EXERCISE
Below are the records; give again exactly the line with "[epochtime]. *)", the line with "update_lag st' == update_lag", and each line that lies between them, and nothing besides.

DATASET
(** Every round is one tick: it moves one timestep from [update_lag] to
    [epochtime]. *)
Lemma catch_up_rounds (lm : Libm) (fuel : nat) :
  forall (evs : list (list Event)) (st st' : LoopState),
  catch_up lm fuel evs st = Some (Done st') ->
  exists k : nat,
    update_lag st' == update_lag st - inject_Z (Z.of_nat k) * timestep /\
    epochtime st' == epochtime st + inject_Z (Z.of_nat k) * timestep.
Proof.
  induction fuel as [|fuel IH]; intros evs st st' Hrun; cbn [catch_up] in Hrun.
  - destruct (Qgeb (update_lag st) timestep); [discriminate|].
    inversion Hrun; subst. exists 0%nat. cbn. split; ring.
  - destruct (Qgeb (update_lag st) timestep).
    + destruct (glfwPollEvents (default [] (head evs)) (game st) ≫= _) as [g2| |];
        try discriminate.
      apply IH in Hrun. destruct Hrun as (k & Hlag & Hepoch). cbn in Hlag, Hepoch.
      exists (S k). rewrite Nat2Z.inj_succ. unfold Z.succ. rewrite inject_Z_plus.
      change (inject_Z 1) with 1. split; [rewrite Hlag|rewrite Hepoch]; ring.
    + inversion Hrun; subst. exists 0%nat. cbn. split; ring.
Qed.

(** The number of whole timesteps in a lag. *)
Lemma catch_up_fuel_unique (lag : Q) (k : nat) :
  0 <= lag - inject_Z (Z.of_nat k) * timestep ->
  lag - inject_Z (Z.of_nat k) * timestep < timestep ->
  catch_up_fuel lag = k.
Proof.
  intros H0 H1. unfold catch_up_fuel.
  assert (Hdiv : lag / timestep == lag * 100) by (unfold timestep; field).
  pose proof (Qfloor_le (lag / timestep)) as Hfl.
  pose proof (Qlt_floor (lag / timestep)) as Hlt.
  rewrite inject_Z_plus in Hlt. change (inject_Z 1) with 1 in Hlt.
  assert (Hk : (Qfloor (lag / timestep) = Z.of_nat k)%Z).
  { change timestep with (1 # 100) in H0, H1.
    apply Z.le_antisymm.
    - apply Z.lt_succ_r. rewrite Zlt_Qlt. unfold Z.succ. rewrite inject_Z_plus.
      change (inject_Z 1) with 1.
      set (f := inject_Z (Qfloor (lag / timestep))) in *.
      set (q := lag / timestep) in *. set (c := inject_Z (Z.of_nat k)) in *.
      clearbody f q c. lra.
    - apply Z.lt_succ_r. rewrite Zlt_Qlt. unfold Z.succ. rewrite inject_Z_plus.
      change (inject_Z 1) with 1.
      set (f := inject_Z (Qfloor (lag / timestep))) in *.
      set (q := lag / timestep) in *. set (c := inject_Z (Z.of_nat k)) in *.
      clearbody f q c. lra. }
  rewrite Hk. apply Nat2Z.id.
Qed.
--
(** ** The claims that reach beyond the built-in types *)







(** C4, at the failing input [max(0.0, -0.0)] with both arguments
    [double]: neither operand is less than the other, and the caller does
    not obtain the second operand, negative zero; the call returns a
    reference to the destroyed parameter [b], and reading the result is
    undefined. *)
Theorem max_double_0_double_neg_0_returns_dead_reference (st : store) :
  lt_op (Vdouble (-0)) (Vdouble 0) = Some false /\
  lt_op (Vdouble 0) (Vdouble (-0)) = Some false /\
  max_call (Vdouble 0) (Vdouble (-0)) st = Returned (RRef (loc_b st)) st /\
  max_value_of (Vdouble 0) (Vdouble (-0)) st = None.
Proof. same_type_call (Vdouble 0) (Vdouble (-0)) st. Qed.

WRITTEN ANSWER
    [epochtime]. *)
Lemma catch_up_rounds (lm : Libm) (fuel : nat) :
  forall (evs : list (list Event)) (st st' : LoopState),
  catch_up lm fuel evs st = Some (Done st') ->
  exists k : nat,
    update_lag st' == update_lag st - inject_Z (Z.of_nat k) * timestep /\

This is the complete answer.